A technique to record whole cell membrane current during stretching single cardiac myocytes was developed. Ventricular myocytes were dissociated by treating guinea-pig hearts with collagenase. One end of the cell was fixed either to a microglasstool tip or to a glass plate, while the other end was attached either to a microglasstool tip or to a suction pipette, which was mounted on a micromanipulator. A time-independent current showing a reversal potential of -15 +/- 4 mV (n = 7) was activated when the myocytes were stretched more than 20% of the length between two fixed point. The current gradually relaxed during the maintained stretch, and disappeared on releasing the stretch. We failed to detect any consistent change in either the L-type Ca2+ current or the inward rectifier K+ current.

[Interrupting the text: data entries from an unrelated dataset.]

(* ===== verification/DtpLink.v ===== *)
(** * Two sockets over a network that delivers

    The interface [Network]: what two hosts see of a network that carries
    datagrams from one to the other, in order and without loss.  Over such a
    network, a channel between two multiplexing sockets is a reliable channel
    in the sense of Channel.v, for payloads that fit a datagram. *)

From S2P Require Export DtpProps.

Import Dtp.

(** ** The network *)

(** [host k] is the address the others see, [coming k] the datagrams that will
    be received, in order.  [idle k]: everything sent has been carried away.
    [carry k1 k2] carries what the first host sent to the second. *)
Class Network (K : Type) `{!UdpExt K} : Type := {
  host : K → SocketAddr;
  coming : K → list arrival;
  idle : K → Prop;
  carry : K → K → K * K;
  MTU : Z
}.

(** The same host, with nothing more to send. *)
Definition steady {K} `{!UdpExt K} `{!Network K} (k k' : K) : Prop := host k' = host k ∧ (idle k → idle k').

#[export] Instance steady_PreOrder {K} `{!UdpExt K} `{!Network K} : PreOrder (steady (K:=K)).
Proof. split; [by intros k|intros k1 k2 k3 [H12 ?] [H23 ?]; split; [by rewrite H23|auto]]. Qed.

Class NetworkLaws (K : Type) `{!UdpExt K} `{!Network K} : Prop := {
  carry_idle (k1 k2 : K) : idle k1 → carry k1 k2 = (k1, k2);
  carry_send c msg (k k2 : K) : idle k → Z.of_nat (length msg) ≤ MTU →
    ∃ k1 n mark, send_ext (host k2) c msg k = (k1, Ok n) ∧
      idle (carry k1 k2).1 ∧ host (carry k1 k2).1 = host k ∧ coming (carry k1 k2).1 = coming k ∧
      steady k2 (carry k1 k2).2 ∧
      coming (carry k1 k2).2 = coming k2 ++ [(msg, host k, mark)];
  recv_coming n (k : K) msg peer mark l : coming k = (msg, peer, mark) :: l →
    Z.of_nat (length msg) ≤ n →
    ∃ k' c, recv_ext n k = (k', Ok (msg, peer, c)) ∧ mark = bool_decide (c = Some CE) ∧
      coming k' = l ∧ steady k k';
  recv_nothing n (k : K) : coming k = [] →
    ∃ k' e, recv_ext n k = (k', Err e) ∧ io_kind e = WouldBlock ∧ coming k' = [] ∧ steady k k'
}.

Section abstract.
Context {K : Type} `{!UdpExt K} {NW : Network K} {NL : NetworkLaws K} (len : Z).

(** A datagram with a channel id that fits the buffer. *)
Definition receivable (x : arrival) : Prop :=
  x.1.1 ≠ [] ∧ Z.of_nat (length x.1.1) ≤ len.

Lemma poll_recv_coming (k : K) msg peer mark l : coming k = (msg, peer, mark) :: l →
  Z.of_nat (length msg) ≤ len →
  ∃ k', udp_poll_recv len k = Return (msg, peer, Z.of_nat (length msg), mark) k' ∧
    coming k' = l ∧ steady k k'.
Proof.
  intros Hk Hl. destruct (recv_coming len k msg peer mark l Hk Hl) as (k' & c & Hr & -> & ? & ?).
  exists k'. split; [|done]. unfold udp_poll_recv. rewrite Hr. by destruct c as [[]|].
Qed.

Lemma poll_recv_nothing (k : K) : coming k = [] →
  ∃ k', udp_poll_recv len k = Suspend k' ∧ coming k' = [] ∧ steady k k'.
Proof.
  intros Hk. destruct (recv_nothing len k Hk) as (k' & e & Hr & He & ? & ?).
  exists k'. split; [|done]. unfold udp_poll_recv. by rewrite Hr, decide_True.
Qed.

(** What waits on a channel and what is on its way to it. *)
Definition in_flight (c : Channel) (a : ASock K) : list datagram :=
  queue a c ++ arrivals_for c (coming (a_sock a)).

(** The state after a receive that leaves [rest] in flight on [c]. *)
Definition left_with (c : Channel) (a a' : ASock K) (rest : list datagram) : Prop :=
  in_flight c a' = rest ∧ steady (a_sock a) (a_sock a') ∧
  Forall receivable (coming (a_sock a')).

Lemma a_channel_loop_link c ds fuel (a : ASock K) :
  coming (a_sock a) = ds → Forall receivable ds → (length ds < fuel)%nat → queue a c = [] →
  match arrivals_for c ds with
  | [] => ∃ a', a_channel_loop len fuel c a = Suspend a' ∧ left_with c a a' []
  | d :: rest => ∃ a', a_channel_loop len fuel c a = Return d a' ∧ left_with c a a' rest
  end.
Proof.
  revert fuel a. induction ds as [|[[msg peer] mark] ds IH]; intros [|fuel] a Hc Hds Hf Hq;
    cbn [length] in Hf; try lia; cbn [a_channel_loop]; run.
  - destruct (poll_recv_nothing (a_sock a) Hc) as (k' & Hr & Hk & Hh).
    exists (a_set_sock k' a). unfold a_poll_recv at 1, zoom; run. rewrite Hr. split; [done|].
    unfold left_with, in_flight. change (queue (a_set_sock k' a) c) with (queue a c).
    cbn [a_sock a_set_sock]. by rewrite Hq, Hk.
  - apply Forall_cons in Hds as [[Hne Hlen] Hds]. cbn in Hne, Hlen. destruct msg as [|id msg]; [done|].
    destruct (poll_recv_coming (a_sock a) _ _ _ _ Hc Hlen) as (k' & Hr & Hk & Hh).
    destruct (a_poll_recv_arrival len a id msg peer _ mark k' Hr) as (a1 & Ha1 & Hs1 & _ & Hq1 & _).
    rewrite Ha1. specialize (Hq1 c). rewrite Hq in Hq1. cbn [app] in Hq1.
    rewrite arrivals_for_cons.
    match goal with |- context [?x ++ arrivals_for c ds] => replace x with (queue a1 c) by exact Hq1 end.
    pose proof (a_pop_packet_exact c a1) as Hp.
    assert (∀ a2, a_sock a2 = a_sock a1 → coming (a_sock a2) = ds ∧ steady (a_sock a) (a_sock a2)) as Hnext.
    { intros a2 H. by rewrite H, Hs1, Hk. }
    destruct (queue a1 c) as [|d l] eqn:E; cbn [app].
    + destruct Hp as (a2 & -> & Hs2 & _ & Hq2). destruct (Hnext a2 Hs2) as [Hk2 Hh2].
      specialize (IH fuel a2 Hk2 Hds ltac:(lia)). rewrite Hq2, E in IH. specialize (IH eq_refl).
      unfold left_with in *. by destruct (arrivals_for c ds); destruct IH as (a3 & ? & ? & ? & ?);
        exists a3; split_and!; try done; etrans.
    + destruct Hp as (a2 & -> & Hs2 & _ & Hq2). destruct (Hnext a2 Hs2) as [Hk2 Hh2].
      assert (l = []) as ->.
      { cbn in Hq1. by destruct (decide _); [injection Hq1 as _ <-|]. }
      exists a2. split; [done|]. unfold left_with, in_flight. rewrite Hq2, decide_True by done.
      by rewrite Hk2.
Qed.
(** What [send] does.  It hands the inner channel one packet: the payload
    behind a header with type Transfer, the data run flag (set if the
    channel asked for it or the send timer expired) and the next sequence
    number.  It ends as the inner send does, with the same error.  The flag
    is cleared and the number consumed (modulo 2^16) whatever the outcome;
    the send timer runs again only if the inner send succeeded. *)
Theorem dtcp_send_spec (q : DtcpPacket P) s (c : chan) : payload q = Some s →
  ∃ p, payload p = Some (type_byte (Transfer (next_drf c)) :: be_bytes 2 (next_seq_num c) ++ s) ∧
    match send p (dtcp_channel c), dtcp_send q c with
    | Return _ st, Return _ c' => dtcp_channel c' = st ∧ enable (sit c') = true ∧
        set_drf c' = false ∧ next_seq_num c' = (next_seq_num c + 1) mod 65536 ∧ rit c' = rit c
    | Throw e st, Throw e' c' => e = e' ∧ dtcp_channel c' = st ∧ enable (sit c') = false ∧
        set_drf c' = false ∧ next_seq_num c' = (next_seq_num c + 1) mod 65536 ∧ rit c' = rit c
    | Suspend st, Suspend c' => dtcp_channel c' = st ∧ enable (sit c') = false ∧
        set_drf c' = false ∧ next_seq_num c' = (next_seq_num c + 1) mod 65536
    | Panic, Panic | Diverge, Diverge => True
    | _, _ => False
    end.
Proof.
  intros Hs. destruct (dtcp_send_eq q s c Hs) as (p & Hp & ->). exists p. split; [exact Hp|].
  assert (enable (sit (sending c)) = false) as Hen.
  { unfold sending, Timer_stop. cbn. destruct (enable (sit c)) eqn:E; [|done].
    by destruct (now (clk c)). }
  assert (∀ st, enable (sit (restart_sit (put_channel st (sending c)))) = true) as Hst.
  { intros st. unfold restart_sit, Timer_start. cbn. by destruct (now _). }
  destruct (send p (dtcp_channel c)); try done; split_and!; try done; apply Hst.
Qed.

(** C28: What [recv] does, and does not do.  It ends as the inner receive
    does; a packet the inner channel gives is returned, untouched, if and
    only if it passes [check], and is an error otherwise; then the receive
    timer does not run.  The packet's type and sequence number play no part
    and the channel's own number does not change: no duplicate is dropped
    and no gap is noticed.  The data run flag of the next send becomes
    whether the receive timer had expired. *)
Theorem dtcp_recv_spec (c : chan) :
  match recv (dtcp_channel c), dtcp_recv c with
  | Return p st, Return q c' => q = MkDtcpPacket p ∧ check q = Some (Ok ()) ∧
      dtcp_channel c' = st ∧ enable (rit c') = true ∧
      set_drf c' = rit_expired c ∧ next_seq_num c' = next_seq_num c
  | Return p st, Throw e c' => check (MkDtcpPacket p) = Some (Err e) ∧
      dtcp_channel c' = st ∧ enable (rit c') = false ∧ set_drf c' = rit_expired c
  | Throw e st, Throw e' c' => e = e' ∧ dtcp_channel c' = st ∧ enable (rit c') = false ∧
      set_drf c' = rit_expired c
  | Suspend st, Suspend c' => dtcp_channel c' = st ∧ enable (rit c') = false ∧
      set_drf c' = rit_expired c
  | Return p _, Panic => payload p = None
  | Panic, Panic | Diverge, Diverge => True
  | _, _ => False
  end.
Proof.
  rewrite dtcp_recv_eq.
  assert (enable (rit (receiving c)) = false) as Hen.
  { unfold receiving, Timer_stop. cbn. destruct (enable (rit c)) eqn:E; [|done].
    by destruct (now (clk c)). }
  assert (∀ st, enable (rit (restart_rit (put_channel st (receiving c)))) = true) as Hst.
  { intros st. unfold restart_rit, Timer_start. cbn. by destruct (now _). }
  destruct (recv (dtcp_channel c)) as [p st| | | |]; [|by split_and!..|done|done].
  destruct (check (MkDtcpPacket p)) as [[[]|e]|] eqn:Hc;
    [by split_and!; try apply Hst|by split_and!|].
  destruct (payload p) as [l|] eqn:Hp; [|done].
  cbn in Hc. unfold DtcpPacket_check, raw_type in Hc. cbn in Hc. rewrite Hp in Hc. cbn in Hc.
  case_bool_decide as Hl; [discriminate Hc|].
  destruct l as [|b l]; [destruct Hl; cbn; lia|]. cbn in Hc.
  destruct (2 <=? _); discriminate Hc.
Qed.

(** ** The builder's timers *)

Lemma dur_mul_ok k d : k * d ≤ DURATION_MAX → dur_mul k d = Some (k * d).
Proof. intros. unfold dur_mul. by rewrite bool_decide_true. Qed.

Lemma dur_add_ok d d' : d + d' ≤ DURATION_MAX → dur_add d d' = Some (d + d').
Proof. intros. unfold dur_add. by rewrite bool_decide_true. Qed.

Lemma u8_add_ok a b : 0 ≤ a + b < 256 → u8_add a b = Some (a + b).
Proof.
  intros. unfold u8_add, wrap. replace (256 <=? a + b) with false by lia.
  rewrite andb_false_r. by rewrite Z.mod_small.
Qed.

(** Without overflow in the number of retries. *)
Lemma build_channel_ok (b : DtcpBuilder) (st : S) (k : C) :
  let dt := (max_retries b + 1) * (2 * mpl b + ack b) in
  0 ≤ mpl b → 0 ≤ ack b → 0 ≤ max_retries b < 255 → 3 * dt ≤ DURATION_MAX →
  ∃ c : chan, build_channel b st k = Some c ∧ dtcp_channel c = st ∧
    next_seq_num c = 0 ∧ next_drf c = true ∧
    enable (sit c) = false ∧ interval (sit c) = 2 * dt ∧
    enable (rit c) = false ∧ interval (rit c) = 3 * dt.
Proof.
  intros dt Hm Ha Hr Hd. subst dt.
  assert (0 ≤ 2 * mpl b + ack b ≤ (max_retries b + 1) * (2 * mpl b + ack b)) as Hx by nia.
  unfold build_channel.
  rewrite (dur_mul_ok 2 (mpl b)) by lia. cbn [mbind option_bind].
  rewrite dur_add_ok by lia. cbn [mbind option_bind].
  rewrite u8_add_ok by lia. cbn [mbind option_bind].
  set (dt := (max_retries b + 1) * (2 * mpl b + ack b)) in *.
  rewrite (dur_mul_ok (max_retries b + 1)) by (fold dt; lia). cbn [mbind option_bind]. fold dt.
  rewrite (dur_mul_ok 2 dt), (dur_mul_ok 3 dt) by lia. cbn [mbind option_bind].
  unfold Timer_new. destruct (now k) as [t1 k1], (now k1) as [t2 k2].
  eexists. split; [done|]. by split_and!.
Qed.

(** With it. *)
Lemma build_channel_overflow (b : DtcpBuilder) (st : S) (k : C) :
  0 ≤ mpl b → 0 ≤ ack b → 2 * mpl b + ack b ≤ DURATION_MAX → max_retries b = 255 →
  if @debug_assertions PR then build_channel (C:=C) b st k = None
  else ∃ c : chan, build_channel b st k = Some c ∧ interval (sit c) = 0 ∧ interval (rit c) = 0.
Proof.
  intros Hm Ha Hd Hr. unfold build_channel.
  rewrite (dur_mul_ok 2 (mpl b)) by lia. cbn [mbind option_bind].
  rewrite dur_add_ok by lia. cbn [mbind option_bind].
  unfold u8_add. rewrite Hr. destruct debug_assertions; [done|].
  cbn [mbind option_bind andb]. change (wrap 8 (255 + 1)) with 0.
  unfold dur_mul. rewrite Z.mul_0_l. cbn.
  unfold Timer_new. destruct (now k) as [t1 k1], (now k1) as [t2 k2]. eauto.
Qed.

(** C30: The builder's timers.  Without duration overflow, and with up to 254
    retries, [build_channel] gives a channel on the inner channel whose first
    packet is number 0 with the data run flag set, whose timers do not run, and
    where the send timer is twice, and the receive timer three times, the time
    (retries + 1) * (2 * mpl + ack).  With 255 retries the addition, made in 8
    bits, overflows: a dev build panics, and a release build makes a channel
    whose two timers have length zero. *)
Theorem build_channel_timers (b : DtcpBuilder) (st : S) (k : C) :
  let dt := (max_retries b + 1) * (2 * mpl b + ack b) in
  0 ≤ mpl b → 0 ≤ ack b → 0 ≤ max_retries b ≤ 255 → 3 * dt ≤ DURATION_MAX →
  if max_retries b <? 255 then
    ∃ c : chan, build_channel b st k = Some c ∧ dtcp_channel c = st ∧
      next_seq_num c = 0 ∧ next_drf c = true ∧
      enable (sit c) = false ∧ interval (sit c) = 2 * dt ∧
      enable (rit c) = false ∧ interval (rit c) = 3 * dt
  else if @debug_assertions PR then build_channel (C:=C) b st k = None
  else ∃ c : chan, build_channel b st k = Some c ∧ interval (sit c) = 0 ∧ interval (rit c) = 0.
Proof.
  intros dt Hm Ha Hr Hd. destruct (Z.ltb_spec (max_retries b) 255) as [Hlt|Hge].
  - apply build_channel_ok; [done|done|lia|done].
  - apply build_channel_overflow; [done|done| |lia]. subst dt. nia.
Qed.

For comparison, current changes induced by inflating the cell using a hypo-osmotic solution were recorded. The inflation was not accompanied by any change in the time-independent current. Instead, the delayed rectifier K+ current was increased to 170 +/- 48% control by the 70% hypo-osmotic solution. Thus, the effect of mechanical stretch on the time-independent current is different from those of hypo-osmotic cell inflation. The stretch-induced time-independent current is compared with reported current changes induced by the intracellular microinjection of Ca2+.